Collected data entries
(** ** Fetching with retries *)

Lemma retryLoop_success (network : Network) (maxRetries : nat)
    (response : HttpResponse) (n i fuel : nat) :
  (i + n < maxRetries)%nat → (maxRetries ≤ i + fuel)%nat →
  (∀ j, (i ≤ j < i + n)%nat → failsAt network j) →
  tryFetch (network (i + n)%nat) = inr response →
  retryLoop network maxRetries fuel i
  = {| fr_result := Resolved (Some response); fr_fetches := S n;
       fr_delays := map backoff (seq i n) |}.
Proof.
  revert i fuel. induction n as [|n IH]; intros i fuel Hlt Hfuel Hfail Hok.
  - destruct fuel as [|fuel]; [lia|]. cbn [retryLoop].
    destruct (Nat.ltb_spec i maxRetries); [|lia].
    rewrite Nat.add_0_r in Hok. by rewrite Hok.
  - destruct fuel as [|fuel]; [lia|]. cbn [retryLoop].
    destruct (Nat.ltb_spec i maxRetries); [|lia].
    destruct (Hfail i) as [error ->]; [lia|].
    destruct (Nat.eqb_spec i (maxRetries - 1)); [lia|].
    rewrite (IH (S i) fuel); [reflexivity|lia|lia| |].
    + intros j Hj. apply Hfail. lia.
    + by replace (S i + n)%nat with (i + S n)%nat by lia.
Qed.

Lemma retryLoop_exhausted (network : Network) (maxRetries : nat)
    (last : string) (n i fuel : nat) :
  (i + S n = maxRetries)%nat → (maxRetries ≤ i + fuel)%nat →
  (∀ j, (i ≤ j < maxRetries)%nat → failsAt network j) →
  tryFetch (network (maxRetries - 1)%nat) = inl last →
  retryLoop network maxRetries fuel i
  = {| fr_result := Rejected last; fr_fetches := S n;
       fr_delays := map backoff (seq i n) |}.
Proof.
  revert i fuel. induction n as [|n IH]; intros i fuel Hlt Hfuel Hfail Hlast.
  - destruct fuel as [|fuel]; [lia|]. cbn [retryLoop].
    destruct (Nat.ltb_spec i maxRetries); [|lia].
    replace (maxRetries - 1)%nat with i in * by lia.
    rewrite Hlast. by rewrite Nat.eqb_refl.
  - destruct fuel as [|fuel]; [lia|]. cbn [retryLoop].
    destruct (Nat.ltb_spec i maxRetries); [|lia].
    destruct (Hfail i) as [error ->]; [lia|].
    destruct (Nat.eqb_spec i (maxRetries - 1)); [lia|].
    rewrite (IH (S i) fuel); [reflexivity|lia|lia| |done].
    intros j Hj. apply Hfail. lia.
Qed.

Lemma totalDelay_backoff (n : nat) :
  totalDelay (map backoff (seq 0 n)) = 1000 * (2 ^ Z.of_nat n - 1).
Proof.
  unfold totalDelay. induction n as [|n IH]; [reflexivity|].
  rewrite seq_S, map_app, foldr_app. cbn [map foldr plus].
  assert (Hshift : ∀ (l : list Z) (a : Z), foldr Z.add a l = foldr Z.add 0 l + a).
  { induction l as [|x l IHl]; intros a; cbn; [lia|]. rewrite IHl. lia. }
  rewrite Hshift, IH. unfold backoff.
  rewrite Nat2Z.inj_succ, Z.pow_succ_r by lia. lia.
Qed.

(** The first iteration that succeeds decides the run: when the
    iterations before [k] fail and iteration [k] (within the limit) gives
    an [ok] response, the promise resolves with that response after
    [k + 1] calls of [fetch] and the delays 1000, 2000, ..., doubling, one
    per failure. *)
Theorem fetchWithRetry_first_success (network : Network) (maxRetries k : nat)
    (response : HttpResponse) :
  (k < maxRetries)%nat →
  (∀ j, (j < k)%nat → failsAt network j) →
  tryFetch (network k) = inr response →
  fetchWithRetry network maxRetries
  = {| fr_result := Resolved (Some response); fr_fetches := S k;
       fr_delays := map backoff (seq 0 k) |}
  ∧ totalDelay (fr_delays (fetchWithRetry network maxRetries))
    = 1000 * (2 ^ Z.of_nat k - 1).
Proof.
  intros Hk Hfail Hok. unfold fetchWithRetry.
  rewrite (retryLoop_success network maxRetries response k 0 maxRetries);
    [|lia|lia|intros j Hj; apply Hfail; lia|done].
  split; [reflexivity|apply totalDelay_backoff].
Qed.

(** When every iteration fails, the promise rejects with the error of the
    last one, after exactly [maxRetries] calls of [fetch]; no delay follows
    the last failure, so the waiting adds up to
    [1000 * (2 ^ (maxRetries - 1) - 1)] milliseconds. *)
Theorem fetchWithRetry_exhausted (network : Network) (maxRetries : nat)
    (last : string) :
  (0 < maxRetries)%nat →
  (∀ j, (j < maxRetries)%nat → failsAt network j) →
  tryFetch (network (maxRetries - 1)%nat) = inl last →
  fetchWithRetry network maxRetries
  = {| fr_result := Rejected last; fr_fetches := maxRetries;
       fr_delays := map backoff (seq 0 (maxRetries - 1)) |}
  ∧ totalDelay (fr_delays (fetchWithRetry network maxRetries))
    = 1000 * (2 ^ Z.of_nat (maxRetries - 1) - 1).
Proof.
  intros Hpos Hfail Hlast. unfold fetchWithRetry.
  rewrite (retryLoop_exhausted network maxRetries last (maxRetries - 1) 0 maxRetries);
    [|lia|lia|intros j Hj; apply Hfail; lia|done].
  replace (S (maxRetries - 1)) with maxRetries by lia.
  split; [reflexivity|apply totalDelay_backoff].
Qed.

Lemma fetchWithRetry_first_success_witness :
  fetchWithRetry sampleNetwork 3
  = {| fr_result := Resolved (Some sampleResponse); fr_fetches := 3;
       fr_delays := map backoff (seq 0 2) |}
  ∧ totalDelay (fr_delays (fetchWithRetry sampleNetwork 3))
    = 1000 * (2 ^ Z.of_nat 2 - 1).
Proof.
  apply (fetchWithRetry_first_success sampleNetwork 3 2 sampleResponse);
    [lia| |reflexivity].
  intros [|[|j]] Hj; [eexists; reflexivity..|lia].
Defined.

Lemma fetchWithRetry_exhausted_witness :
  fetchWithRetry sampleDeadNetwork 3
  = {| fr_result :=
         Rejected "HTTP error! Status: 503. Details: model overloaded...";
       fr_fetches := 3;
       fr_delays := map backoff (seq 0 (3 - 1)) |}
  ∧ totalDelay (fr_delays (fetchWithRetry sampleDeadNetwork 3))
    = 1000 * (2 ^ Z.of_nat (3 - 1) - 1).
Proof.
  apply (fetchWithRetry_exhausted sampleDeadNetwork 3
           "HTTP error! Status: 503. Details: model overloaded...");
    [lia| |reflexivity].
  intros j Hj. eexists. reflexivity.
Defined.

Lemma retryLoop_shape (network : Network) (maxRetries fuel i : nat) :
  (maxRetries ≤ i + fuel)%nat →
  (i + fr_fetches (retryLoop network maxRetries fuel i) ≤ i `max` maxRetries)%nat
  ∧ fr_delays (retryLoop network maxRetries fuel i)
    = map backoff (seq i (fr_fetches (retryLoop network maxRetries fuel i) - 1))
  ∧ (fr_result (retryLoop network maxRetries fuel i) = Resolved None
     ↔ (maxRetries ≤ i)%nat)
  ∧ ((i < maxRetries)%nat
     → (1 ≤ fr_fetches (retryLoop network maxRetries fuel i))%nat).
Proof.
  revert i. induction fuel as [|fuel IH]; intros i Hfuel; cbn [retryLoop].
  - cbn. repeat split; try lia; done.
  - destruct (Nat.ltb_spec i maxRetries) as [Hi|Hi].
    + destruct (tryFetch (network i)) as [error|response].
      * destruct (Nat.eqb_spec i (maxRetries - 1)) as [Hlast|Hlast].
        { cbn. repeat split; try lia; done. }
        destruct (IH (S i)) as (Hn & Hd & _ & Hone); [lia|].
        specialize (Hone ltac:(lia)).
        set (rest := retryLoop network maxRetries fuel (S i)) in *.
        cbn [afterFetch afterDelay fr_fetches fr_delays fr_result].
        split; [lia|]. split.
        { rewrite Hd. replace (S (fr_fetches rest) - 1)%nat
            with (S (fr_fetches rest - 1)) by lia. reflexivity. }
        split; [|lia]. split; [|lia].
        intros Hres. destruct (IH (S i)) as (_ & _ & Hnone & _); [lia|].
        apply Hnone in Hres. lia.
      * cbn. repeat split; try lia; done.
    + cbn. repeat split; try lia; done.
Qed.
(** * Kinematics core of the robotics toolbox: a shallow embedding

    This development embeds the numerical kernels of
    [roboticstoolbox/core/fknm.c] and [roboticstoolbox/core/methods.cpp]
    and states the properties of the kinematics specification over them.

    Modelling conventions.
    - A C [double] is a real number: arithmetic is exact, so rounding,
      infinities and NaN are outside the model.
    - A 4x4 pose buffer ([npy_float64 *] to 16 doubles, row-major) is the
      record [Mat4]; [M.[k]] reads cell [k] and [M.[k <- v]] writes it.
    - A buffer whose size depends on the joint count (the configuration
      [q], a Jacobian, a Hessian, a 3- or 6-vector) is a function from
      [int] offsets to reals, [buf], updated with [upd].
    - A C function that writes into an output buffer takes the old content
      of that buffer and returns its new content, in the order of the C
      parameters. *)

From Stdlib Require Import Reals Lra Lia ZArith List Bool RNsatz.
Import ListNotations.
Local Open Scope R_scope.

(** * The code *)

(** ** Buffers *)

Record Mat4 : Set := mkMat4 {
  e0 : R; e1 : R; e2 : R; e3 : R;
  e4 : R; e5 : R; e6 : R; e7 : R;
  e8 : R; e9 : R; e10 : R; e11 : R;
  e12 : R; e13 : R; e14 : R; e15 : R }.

■ Required work ■
Where the string "rest" occurs in the data, return the whole line.

■ Your response ■
        set (rest := retryLoop network maxRetries fuel (S i)) in *.
        { rewrite Hd. replace (S (fr_fetches rest) - 1)%nat
            with (S (fr_fetches rest - 1)) by lia. reflexivity. }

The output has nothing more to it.